• [Exercise goal]:
Search the records for the word "Reading" and copy every line in which it occurs.

• [Supplied information]:

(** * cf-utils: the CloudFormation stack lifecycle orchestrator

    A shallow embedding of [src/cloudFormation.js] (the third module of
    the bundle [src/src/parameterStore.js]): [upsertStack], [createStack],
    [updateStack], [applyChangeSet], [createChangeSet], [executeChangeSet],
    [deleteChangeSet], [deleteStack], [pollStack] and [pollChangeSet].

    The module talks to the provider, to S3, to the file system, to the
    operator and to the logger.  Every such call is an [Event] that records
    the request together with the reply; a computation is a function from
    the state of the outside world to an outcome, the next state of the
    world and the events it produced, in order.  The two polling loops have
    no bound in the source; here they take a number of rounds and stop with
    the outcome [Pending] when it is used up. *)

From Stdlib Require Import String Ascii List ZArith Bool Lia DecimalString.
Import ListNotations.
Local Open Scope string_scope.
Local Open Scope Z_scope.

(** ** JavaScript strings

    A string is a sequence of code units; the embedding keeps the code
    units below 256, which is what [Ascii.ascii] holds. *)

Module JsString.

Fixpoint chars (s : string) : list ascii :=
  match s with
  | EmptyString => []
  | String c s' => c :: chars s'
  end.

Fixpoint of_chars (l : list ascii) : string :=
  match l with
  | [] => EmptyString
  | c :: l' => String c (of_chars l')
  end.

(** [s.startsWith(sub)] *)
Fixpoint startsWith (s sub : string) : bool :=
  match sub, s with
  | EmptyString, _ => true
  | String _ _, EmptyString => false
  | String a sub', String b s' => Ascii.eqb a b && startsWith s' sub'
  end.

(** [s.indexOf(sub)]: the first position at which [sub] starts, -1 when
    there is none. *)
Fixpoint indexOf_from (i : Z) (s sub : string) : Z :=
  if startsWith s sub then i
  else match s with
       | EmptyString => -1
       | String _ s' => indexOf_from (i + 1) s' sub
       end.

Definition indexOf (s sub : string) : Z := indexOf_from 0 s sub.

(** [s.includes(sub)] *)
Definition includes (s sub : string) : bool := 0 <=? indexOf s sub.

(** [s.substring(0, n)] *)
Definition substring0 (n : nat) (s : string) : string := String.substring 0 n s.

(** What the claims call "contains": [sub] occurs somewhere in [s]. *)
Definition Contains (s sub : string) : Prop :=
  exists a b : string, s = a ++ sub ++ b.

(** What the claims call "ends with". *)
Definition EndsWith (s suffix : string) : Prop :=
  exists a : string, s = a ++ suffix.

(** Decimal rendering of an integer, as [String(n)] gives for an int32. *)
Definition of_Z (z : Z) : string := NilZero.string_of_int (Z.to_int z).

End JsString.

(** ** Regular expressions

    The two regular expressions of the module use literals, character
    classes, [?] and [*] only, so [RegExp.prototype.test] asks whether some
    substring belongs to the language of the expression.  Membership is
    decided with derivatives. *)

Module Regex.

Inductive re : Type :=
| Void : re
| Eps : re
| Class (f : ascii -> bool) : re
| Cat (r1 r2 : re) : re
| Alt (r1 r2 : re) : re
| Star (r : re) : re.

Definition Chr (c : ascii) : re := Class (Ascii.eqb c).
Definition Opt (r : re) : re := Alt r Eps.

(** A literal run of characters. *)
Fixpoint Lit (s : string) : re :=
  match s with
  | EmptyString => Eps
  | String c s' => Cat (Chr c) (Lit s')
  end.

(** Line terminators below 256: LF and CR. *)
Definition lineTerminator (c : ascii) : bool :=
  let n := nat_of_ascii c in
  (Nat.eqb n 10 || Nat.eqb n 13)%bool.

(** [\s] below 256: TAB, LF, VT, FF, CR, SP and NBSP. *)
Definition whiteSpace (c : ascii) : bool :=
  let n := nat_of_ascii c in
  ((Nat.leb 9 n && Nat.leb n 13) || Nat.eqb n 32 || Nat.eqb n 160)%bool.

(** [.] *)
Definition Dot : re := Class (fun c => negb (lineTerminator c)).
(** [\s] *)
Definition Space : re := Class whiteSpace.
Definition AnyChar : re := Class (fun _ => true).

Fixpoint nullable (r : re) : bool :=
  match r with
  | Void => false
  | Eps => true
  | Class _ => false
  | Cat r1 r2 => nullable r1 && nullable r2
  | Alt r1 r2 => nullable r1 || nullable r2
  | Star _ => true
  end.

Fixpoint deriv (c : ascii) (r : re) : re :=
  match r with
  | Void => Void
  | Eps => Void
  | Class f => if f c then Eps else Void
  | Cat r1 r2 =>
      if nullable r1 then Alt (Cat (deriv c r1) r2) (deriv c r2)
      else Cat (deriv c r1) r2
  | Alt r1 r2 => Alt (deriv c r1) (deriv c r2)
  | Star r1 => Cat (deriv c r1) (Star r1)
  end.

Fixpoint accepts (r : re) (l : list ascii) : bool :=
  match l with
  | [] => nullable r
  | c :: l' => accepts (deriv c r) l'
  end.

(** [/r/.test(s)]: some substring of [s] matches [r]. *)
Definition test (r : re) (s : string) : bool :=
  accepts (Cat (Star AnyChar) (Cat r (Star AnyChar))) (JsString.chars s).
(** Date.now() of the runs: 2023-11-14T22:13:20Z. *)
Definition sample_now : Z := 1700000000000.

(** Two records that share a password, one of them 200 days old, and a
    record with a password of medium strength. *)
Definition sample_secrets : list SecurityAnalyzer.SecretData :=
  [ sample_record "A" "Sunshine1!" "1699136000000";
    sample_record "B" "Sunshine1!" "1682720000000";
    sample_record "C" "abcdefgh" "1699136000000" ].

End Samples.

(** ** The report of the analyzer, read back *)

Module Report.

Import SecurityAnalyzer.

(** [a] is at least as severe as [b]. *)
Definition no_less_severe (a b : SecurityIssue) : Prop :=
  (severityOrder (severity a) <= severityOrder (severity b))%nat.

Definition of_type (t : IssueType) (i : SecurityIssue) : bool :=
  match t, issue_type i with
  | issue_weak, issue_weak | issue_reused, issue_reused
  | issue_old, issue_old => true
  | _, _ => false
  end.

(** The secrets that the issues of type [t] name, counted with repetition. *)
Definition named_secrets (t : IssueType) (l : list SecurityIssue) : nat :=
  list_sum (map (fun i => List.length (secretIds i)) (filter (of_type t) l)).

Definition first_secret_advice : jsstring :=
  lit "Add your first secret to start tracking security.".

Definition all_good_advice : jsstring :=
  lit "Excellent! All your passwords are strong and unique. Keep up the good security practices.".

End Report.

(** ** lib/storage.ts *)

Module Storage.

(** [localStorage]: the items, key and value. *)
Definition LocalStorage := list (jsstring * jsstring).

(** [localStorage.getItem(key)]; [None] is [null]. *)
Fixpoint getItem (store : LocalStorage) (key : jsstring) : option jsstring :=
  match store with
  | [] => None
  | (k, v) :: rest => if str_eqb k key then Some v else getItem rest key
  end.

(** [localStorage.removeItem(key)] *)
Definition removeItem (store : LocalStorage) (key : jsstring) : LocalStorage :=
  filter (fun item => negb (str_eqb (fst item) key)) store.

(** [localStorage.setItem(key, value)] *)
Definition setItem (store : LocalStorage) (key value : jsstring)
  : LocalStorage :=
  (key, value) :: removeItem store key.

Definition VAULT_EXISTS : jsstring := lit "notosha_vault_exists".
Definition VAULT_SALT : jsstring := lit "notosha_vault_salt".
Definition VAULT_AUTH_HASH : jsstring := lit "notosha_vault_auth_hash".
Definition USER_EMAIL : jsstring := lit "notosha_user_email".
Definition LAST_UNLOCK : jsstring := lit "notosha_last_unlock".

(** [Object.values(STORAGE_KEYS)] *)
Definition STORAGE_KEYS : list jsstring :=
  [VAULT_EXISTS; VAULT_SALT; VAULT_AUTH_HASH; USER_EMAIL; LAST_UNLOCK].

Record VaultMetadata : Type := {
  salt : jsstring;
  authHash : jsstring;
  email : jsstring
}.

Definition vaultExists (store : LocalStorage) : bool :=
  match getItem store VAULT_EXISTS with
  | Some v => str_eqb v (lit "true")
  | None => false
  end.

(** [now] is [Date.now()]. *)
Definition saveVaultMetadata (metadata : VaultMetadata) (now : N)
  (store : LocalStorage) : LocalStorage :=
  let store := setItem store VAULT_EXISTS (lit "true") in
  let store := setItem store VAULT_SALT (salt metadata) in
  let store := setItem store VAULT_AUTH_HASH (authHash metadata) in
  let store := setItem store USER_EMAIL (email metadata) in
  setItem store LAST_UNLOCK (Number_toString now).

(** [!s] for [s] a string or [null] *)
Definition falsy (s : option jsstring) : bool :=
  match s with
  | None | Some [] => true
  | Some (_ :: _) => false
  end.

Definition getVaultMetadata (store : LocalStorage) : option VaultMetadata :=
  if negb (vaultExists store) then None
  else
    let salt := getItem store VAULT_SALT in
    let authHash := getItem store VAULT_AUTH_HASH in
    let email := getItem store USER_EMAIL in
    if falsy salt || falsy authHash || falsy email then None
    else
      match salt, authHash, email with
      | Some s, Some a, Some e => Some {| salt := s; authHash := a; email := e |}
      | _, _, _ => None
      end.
* * *
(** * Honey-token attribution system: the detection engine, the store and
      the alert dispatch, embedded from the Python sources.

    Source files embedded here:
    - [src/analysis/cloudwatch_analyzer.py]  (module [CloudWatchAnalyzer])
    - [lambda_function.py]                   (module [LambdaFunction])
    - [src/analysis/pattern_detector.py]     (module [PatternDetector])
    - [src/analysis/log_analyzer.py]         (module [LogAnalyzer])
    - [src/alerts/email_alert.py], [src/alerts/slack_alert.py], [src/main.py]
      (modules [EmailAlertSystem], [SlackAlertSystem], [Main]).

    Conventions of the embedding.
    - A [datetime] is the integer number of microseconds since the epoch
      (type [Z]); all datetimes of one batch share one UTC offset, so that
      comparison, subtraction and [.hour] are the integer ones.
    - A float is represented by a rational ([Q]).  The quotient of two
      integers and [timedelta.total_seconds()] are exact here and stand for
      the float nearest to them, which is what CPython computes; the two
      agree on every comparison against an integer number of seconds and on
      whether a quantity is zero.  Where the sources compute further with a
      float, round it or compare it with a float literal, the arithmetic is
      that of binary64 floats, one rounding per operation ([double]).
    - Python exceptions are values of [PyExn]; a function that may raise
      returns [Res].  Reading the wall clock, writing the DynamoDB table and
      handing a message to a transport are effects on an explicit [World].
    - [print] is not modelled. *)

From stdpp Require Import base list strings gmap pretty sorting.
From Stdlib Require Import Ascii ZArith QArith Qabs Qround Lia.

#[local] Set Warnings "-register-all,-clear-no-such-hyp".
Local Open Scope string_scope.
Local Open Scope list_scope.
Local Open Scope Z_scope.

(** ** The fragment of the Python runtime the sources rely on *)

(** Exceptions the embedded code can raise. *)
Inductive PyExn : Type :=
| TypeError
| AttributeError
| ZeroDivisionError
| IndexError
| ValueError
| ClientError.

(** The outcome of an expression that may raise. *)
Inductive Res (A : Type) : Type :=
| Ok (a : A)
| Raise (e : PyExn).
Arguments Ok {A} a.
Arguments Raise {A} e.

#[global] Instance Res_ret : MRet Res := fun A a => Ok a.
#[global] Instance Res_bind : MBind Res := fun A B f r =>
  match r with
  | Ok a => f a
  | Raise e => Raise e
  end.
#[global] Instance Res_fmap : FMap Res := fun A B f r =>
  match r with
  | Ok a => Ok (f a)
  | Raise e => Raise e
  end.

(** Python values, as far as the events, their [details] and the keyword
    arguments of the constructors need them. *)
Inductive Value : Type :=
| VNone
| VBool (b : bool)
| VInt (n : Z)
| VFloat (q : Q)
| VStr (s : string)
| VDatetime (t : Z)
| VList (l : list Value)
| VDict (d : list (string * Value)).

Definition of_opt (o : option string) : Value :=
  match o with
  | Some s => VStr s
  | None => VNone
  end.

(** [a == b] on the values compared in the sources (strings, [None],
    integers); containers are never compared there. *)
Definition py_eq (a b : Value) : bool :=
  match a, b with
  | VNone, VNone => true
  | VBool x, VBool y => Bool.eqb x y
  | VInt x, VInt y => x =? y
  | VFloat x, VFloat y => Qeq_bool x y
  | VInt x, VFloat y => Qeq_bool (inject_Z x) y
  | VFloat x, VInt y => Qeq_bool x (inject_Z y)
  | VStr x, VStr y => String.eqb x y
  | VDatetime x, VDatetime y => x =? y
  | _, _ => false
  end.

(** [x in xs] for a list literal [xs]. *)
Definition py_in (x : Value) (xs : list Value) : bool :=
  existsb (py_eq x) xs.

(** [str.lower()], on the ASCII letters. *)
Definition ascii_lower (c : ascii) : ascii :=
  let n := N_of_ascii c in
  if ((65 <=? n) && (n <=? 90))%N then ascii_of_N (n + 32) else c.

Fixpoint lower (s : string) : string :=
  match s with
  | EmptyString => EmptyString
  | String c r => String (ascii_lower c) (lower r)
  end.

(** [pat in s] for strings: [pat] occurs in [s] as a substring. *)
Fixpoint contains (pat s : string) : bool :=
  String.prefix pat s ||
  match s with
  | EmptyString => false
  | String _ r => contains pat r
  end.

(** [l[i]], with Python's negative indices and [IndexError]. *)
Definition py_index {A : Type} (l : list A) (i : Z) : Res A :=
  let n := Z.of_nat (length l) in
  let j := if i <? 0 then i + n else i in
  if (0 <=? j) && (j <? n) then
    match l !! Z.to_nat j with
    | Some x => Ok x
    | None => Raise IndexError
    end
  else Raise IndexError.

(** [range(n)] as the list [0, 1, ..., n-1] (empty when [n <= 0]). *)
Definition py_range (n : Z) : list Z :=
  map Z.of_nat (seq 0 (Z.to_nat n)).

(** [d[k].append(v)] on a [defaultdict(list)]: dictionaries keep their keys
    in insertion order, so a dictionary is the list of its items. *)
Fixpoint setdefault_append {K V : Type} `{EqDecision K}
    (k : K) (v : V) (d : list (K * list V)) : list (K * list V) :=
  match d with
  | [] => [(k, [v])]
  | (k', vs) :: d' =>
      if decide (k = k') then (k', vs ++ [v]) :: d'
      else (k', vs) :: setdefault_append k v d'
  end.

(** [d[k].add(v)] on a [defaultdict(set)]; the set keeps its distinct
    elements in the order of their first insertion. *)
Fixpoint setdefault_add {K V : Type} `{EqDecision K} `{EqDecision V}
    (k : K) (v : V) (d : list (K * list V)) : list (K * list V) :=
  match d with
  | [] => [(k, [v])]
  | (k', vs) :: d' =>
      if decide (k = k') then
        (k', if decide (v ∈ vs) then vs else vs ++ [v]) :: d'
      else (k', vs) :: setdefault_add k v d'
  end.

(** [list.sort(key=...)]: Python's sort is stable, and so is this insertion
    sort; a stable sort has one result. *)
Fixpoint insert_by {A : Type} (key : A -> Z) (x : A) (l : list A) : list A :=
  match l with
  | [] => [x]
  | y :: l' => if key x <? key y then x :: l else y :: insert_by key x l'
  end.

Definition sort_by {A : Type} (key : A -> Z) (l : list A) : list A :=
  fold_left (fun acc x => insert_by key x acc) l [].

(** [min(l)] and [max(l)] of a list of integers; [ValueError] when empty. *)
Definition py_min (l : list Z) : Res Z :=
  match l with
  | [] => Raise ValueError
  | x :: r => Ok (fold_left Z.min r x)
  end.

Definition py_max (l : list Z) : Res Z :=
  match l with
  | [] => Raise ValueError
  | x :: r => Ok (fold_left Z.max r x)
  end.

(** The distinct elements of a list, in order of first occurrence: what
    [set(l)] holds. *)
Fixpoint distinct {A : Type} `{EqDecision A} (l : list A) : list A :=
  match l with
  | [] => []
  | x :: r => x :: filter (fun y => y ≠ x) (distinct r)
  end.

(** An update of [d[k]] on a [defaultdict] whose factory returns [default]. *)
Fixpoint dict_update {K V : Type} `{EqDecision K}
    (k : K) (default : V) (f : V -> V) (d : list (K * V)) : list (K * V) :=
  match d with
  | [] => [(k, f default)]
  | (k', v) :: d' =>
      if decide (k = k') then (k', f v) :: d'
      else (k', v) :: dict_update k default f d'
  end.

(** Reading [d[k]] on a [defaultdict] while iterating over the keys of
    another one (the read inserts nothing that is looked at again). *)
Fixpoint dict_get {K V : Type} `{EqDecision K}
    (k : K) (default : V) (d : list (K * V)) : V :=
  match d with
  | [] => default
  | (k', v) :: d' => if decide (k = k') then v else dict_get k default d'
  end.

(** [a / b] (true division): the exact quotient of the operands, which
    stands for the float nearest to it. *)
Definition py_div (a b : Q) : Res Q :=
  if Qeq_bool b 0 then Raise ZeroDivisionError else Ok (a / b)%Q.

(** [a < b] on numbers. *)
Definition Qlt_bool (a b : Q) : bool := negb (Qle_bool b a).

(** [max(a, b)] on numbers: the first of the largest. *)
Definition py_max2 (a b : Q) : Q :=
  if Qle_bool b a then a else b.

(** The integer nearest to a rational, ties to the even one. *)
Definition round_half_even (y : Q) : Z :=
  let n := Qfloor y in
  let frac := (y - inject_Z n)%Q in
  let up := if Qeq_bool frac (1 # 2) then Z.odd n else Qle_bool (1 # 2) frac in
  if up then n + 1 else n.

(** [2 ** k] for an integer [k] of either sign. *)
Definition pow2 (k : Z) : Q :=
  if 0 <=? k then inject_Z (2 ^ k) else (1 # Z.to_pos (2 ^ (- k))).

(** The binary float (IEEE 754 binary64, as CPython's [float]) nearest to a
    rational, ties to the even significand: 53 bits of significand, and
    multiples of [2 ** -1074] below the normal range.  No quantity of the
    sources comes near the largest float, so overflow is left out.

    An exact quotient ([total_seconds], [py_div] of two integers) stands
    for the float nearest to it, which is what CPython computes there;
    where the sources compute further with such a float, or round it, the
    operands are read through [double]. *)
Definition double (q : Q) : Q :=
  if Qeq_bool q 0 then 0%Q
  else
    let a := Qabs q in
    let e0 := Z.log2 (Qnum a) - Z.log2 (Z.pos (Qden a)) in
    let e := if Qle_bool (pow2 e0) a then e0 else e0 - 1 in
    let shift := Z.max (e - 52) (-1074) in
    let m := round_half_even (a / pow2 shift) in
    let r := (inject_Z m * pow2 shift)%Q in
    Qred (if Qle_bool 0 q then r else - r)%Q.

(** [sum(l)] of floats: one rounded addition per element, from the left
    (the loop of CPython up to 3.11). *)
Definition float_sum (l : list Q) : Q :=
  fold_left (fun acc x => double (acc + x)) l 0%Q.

• [Answer section]:
      returns [Res].  Reading the wall clock, writing the DynamoDB table and
(** Reading [d[k]] on a [defaultdict] while iterating over the keys of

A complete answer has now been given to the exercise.